> **TRY IT**: Which lines in the records below contain the word "empty"? Copy each one.

> **SOURCE DATA**:
--- START ---
(** * obsidian-preview: the preview-build pipeline, embedded and verified

    A shallow embedding of [obsidian-preview.go]: the directory scanner
    ([scanDirectory]), the document post-processor ([fixImagePaths],
    [processMermaidBlocks]), the build loop of [generateHTML], the artifact
    write, the locking discipline of [rescanDirectory] and the directory
    walk and the event filter of [watchFiles].

    Go strings are byte sequences; they are modelled as [list ascii]
    ([gostring]).  Go's [int] results with the sentinel [-1]
    ([strings.Index]) are modelled as [option nat]. *)

From Stdlib Require Import Ascii String.
From stdpp Require Import base option list sorting gmap strings.

Local Open Scope nat_scope.
Local Open Scope list_scope.

(** ** Go strings *)

Module GoStr.

Abbreviation gostring := (list ascii).

(** A Rocq string literal read as a Go string, byte for byte. *)
Definition str (s : string) : gostring := list_ascii_of_string s.

(** The double quote byte. *)
Definition dq : ascii := ascii_of_nat 34.

(** A Go string literal in which the apostrophe stands for the double
    quote (none of the literals of the program contains an apostrophe). *)
Definition lit (s : string) : gostring :=
  map (fun c => if Ascii.eqb c "'"%char then dq else c) (str s).

(** [strings.HasPrefix(s, prefix)] *)
Fixpoint HasPrefix (s prefix : gostring) {struct s} : bool :=
  match prefix with
  | [] => true
  | p :: prefix' =>
      match s with
      | [] => false
      | c :: s' => if Ascii.eqb c p then HasPrefix s' prefix' else false
      end
  end.

(** [strings.HasSuffix(s, suffix)] *)
Definition HasSuffix (s suffix : gostring) : bool :=
  (length suffix <=? length s) &&
  bool_decide (drop (length s - length suffix) s = suffix).

(** [strings.Index(s, substr)]: the byte offset of the first occurrence,
    [None] for Go's [-1]. *)
Fixpoint Index (s substr : gostring) : option nat :=
  if HasPrefix s substr then Some 0
  else match s with
       | [] => None
       | _ :: s' => S <$> Index s' substr
       end.

(** [strings.Contains(s, substr)] *)
Definition Contains (s substr : gostring) : bool :=
  match Index s substr with Some _ => true | None => false end.

(** The slice expression [s[lo:hi]]; [s[lo:]] is [drop lo s] and [s[:hi]]
    is [take hi s].  Every slice of the program is taken within bounds
    (see [Index_bound]), where Go does not panic. *)
Definition slice (s : gostring) (lo hi : nat) : gostring :=
  take (hi - lo) (drop lo s).

(** [strings.Replace(s, old, new, 1)]: the first occurrence only. *)
Definition Replace1 (s old new : gostring) : gostring :=
  match Index s old with
  | None => s
  | Some j => take j s ++ new ++ drop (j + length old) s
  end.

(** [strings.ReplaceAll(s, old, new)] for a non-empty [old], as the
    library computes it: successive non-overlapping occurrences, left to
    right.  Each round consumes at least one byte, so [length s] rounds
    are enough. *)
Fixpoint replaceAllFrom (fuel : nat) (s old new : gostring) : gostring :=
  match fuel with
  | 0 => s
  | S fuel' =>
      match Index s old with
      | None => s
      | Some j =>
          take j s ++ new ++ replaceAllFrom fuel' (drop (j + length old) s) old new
      end
  end.

Definition ReplaceAll (s old new : gostring) : gostring :=
  match old with
  | [] => s
  | _ => replaceAllFrom (length s) s old new
  end.

(** [strings.ToLower] on the ASCII letters.  On bytes above 127 the
    library applies Unicode case mapping, which never produces the bytes
    of [".md"] from anything but [.], [m]/[M], [d]/[D]; the only use of
    [ToLower] in the program is the [".md"] suffix test. *)
Definition lowerByte (c : ascii) : ascii :=
  let n := nat_of_ascii c in
  if (65 <=? n) && (n <=? 90) then ascii_of_nat (n + 32) else c.

Definition ToLower (s : gostring) : gostring := map lowerByte s.

(** [strings.TrimSpace]: leading and trailing white space removed, as
    defined by Unicode.  On the UTF-8 bytes of a Go string the white-space
    code points are the six ASCII ones and the encodings of U+0085,
    U+00A0, U+1680, U+2000..U+200A, U+2028, U+2029, U+202F, U+205F and
    U+3000. *)
Definition asciiSpace (c : ascii) : bool :=
  let n := nat_of_ascii c in
  (n =? 9) || (n =? 10) || (n =? 11) || (n =? 12) || (n =? 13) || (n =? 32).

Definition bytes (l : list nat) : gostring := map ascii_of_nat l.

Definition unicodeSpaces : list gostring :=
  Eval cbv in
  map bytes
    ([ [194; 133]; [194; 160]; [225; 154; 128] ] ++
     map (fun k => [226; 128; 128 + k]) (seq 0 11) ++
     [ [226; 128; 168]; [226; 128; 169]; [226; 128; 175];
       [226; 129; 159]; [227; 128; 128] ]).

(** The width of the white-space code point that [s] starts with, if any. *)
Definition leadingSpace (s : gostring) : option nat :=
  match s with
  | [] => None
  | c :: _ =>
      if asciiSpace c then Some 1
      else length <$> List.find (HasPrefix s) unicodeSpaces
  end.

Fixpoint trimLeftFrom (fuel : nat) (s : gostring) : gostring :=
  match fuel with
  | 0 => s
  | S fuel' =>
      match leadingSpace s with
      | Some w => trimLeftFrom fuel' (drop w s)
      | None => s
      end
  end.

Definition TrimLeftSpace (s : gostring) : gostring := trimLeftFrom (length s) s.

(** The width of the white-space code point that [s] ends with, if any. *)
Definition trailingSpace (s : gostring) : option nat :=
  match last s with
  | None => None
  | Some c =>
      if asciiSpace c then Some 1
      else length <$> List.find (HasSuffix s) unicodeSpaces
  end.

Fixpoint trimRightFrom (fuel : nat) (s : gostring) : gostring :=
  match fuel with
  | 0 => s
  | S fuel' =>
      match trailingSpace s with
      | Some w => trimRightFrom fuel' (take (length s - w) s)
      | None => s
      end
  end.

Definition TrimRightSpace (s : gostring) : gostring := trimRightFrom (length s) s.

Definition TrimSpace (s : gostring) : gostring := TrimRightSpace (TrimLeftSpace s).

(** [strings.Join(elems, sep)] *)
Fixpoint JoinStrings (elems : list gostring) (sep : gostring) : gostring :=
  match elems with
  | [] => []
  | [e] => e
  | e :: rest => e ++ sep ++ JoinStrings rest sep
  end.

(** [strings.Split(s, "/")]: the fields between the separator bytes. *)
Fixpoint splitOn (sep : ascii) (s : gostring) : list gostring :=
  match s with
  | [] => [[]]
  | c :: s' =>
      if Ascii.eqb c sep then [] :: splitOn sep s'
      else match splitOn sep s' with
           | [] => [[c]]
           | e :: rest => (c :: e) :: rest
           end
  end.

(** Byte-wise lexicographic order, Go's [<] on strings. *)
Fixpoint ltString (a b : gostring) : bool :=
  match a, b with
  | _, [] => false
  | [], _ :: _ => true
  | x :: a', y :: b' =>
      if nat_of_ascii x <? nat_of_ascii y then true
      else if nat_of_ascii y <? nat_of_ascii x then false
      else ltString a' b'
  end.

End GoStr.
Export GoStr.

(** ** Go's [path/filepath] on a Unix host (separator [/], no volume) *)

Module FilePath.

Definition sep : ascii := "/"%char.
Definition dot : gostring := str ".".
Definition dotdot : gostring := str "..".

(** The elements kept by [Clean], most recent first, and the number of
    leading [..] elements that could not be resolved.  [rooted] paths drop
    a [..] that would climb above the root. *)
Fixpoint cleanElems (rooted : bool) (elems : list gostring)
    (ups : nat) (kept : list gostring) : nat * list gostring :=
  match elems with
  | [] => (ups, kept)
  | e :: rest =>
      if bool_decide (e = []) || bool_decide (e = dot) then
        cleanElems rooted rest ups kept
      else if bool_decide (e = dotdot) then
        match kept with
        | _ :: kept' => cleanElems rooted rest ups kept'
        | [] => cleanElems rooted rest (if rooted then ups else S ups) kept
        end
      else cleanElems rooted rest ups (e :: kept)
  end.

(** [filepath.Clean(path)]: the shortest equivalent path, by the rules of
    the library: multiple separators become one, [.] elements vanish, an
    inner [..] removes the element before it, [..] at the root vanishes,
    and the empty result is [.]. *)
Definition Clean (path : gostring) : gostring :=
  match path with
  | [] => dot
  | c :: _ =>
      let rooted := Ascii.eqb c sep in
      let '(ups, kept) := cleanElems rooted (splitOn sep path) 0 [] in
      let body := JoinStrings (repeat dotdot ups ++ rev kept) [sep] in
      if rooted then sep :: body
      else match body with [] => dot | _ => body end
  end.

(** [filepath.Join(a, b)]: the elements from the first non-empty one on,
    joined by the separator and cleaned; the empty string when both are
    empty. *)
Definition Join (a b : gostring) : gostring :=
  match a, b with
  | [], [] => []
  | [], _ => Clean b
  | _, _ => Clean (a ++ [sep] ++ b)
  end.

(** The offset just after the last separator of [path] ([i+1] of the
    library's backward scan). *)
Fixpoint afterLastSep (path : gostring) : nat :=
  match path with
  | [] => 0
  | c :: path' =>
      let k := afterLastSep path' in
      if (k =? 0) && negb (Ascii.eqb c sep) then 0 else S k
  end.

(** [filepath.Dir(path)] *)
Definition Dir (path : gostring) : gostring :=
  Clean (take (afterLastSep path) path).

(** The loop of [filepath.Base] that strips trailing separators. *)
Fixpoint stripTrailingSeps (fuel : nat) (path : gostring) : gostring :=
  match fuel with
  | 0 => path
  | S fuel' =>
      match last path with
      | Some c =>
          if Ascii.eqb c sep
          then stripTrailingSeps fuel' (take (length path - 1) path)
          else path
      | None => path
      end
  end.

(** [filepath.Base(path)] *)
Definition Base (path : gostring) : gostring :=
  match path with
  | [] => dot
  | _ =>
      let path := stripTrailingSeps (length path) path in
      let path := drop (afterLastSep path) path in
      match path with
      | [] => [sep]
      | _ => path
      end
  end.

End FilePath.

(** ** The document post-processor *)

(** *** Image paths: [fixImagePaths] *)

Definition imgOpen : gostring := Eval cbv in lit "<img src='".
Definition quoteStr : gostring := Eval cbv in lit "'".
Definition tagClose : gostring := Eval cbv in str ">".
Definition clickMarker : gostring := Eval cbv in lit "onclick='openImageModal".
Definition relativeSuffix : gostring :=
  Eval cbv in lit "' class='preview-image' onclick='openImageModal(this.src)'".
Definition absoluteSuffix : gostring :=
  Eval cbv in lit " class='preview-image' onclick='openImageModal(this.src)'>".
Definition maxIterations : nat := 1000.

(** The path written into a relative image reference. *)
Definition resolveImagePath (mdDir imgPath : gostring) : gostring :=
  let fullPath :=
    if HasPrefix imgPath (str "../") || HasPrefix imgPath (str "./") then
      FilePath.Join mdDir imgPath
    else if negb (bool_decide (mdDir = [])) then
      FilePath.Join mdDir imgPath
    else imgPath in
  let fullPath := FilePath.Clean fullPath in
  let fullPath := ReplaceAll fullPath (str "\") (str "/") in
  if HasPrefix fullPath (str "/") then drop 1 fullPath else fullPath.

Definition isRelative (imgPath : gostring) : bool :=
  negb (HasPrefix imgPath (str "/")) && negb (HasPrefix imgPath (str "http://"))
  && negb (HasPrefix imgPath (str "https://")) && negb (HasPrefix imgPath (str "data:")).

(** The rewritten tag of one image element that does not carry the click
    marker yet. *)
Definition rewriteTag (mdDir originalImgTag imgPath : gostring) : gostring :=
  if isRelative imgPath then
    Replace1 originalImgTag
      (str "src=" ++ quoteStr ++ imgPath ++ quoteStr)
      (str "src=" ++ quoteStr ++ resolveImagePath mdDir imgPath ++ relativeSuffix)
  else
    let beforeClose := take (length originalImgTag - 1) originalImgTag in
    beforeClose ++ absoluteSuffix.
--- END ---
> **ANSWER BOX**:
(** [strings.ReplaceAll(s, old, new)] for a non-empty [old], as the
    and the empty result is [.]. *)
(** [filepath.Join(a, b)]: the elements from the first non-empty one on,
    joined by the separator and cleaned; the empty string when both are
    empty. *)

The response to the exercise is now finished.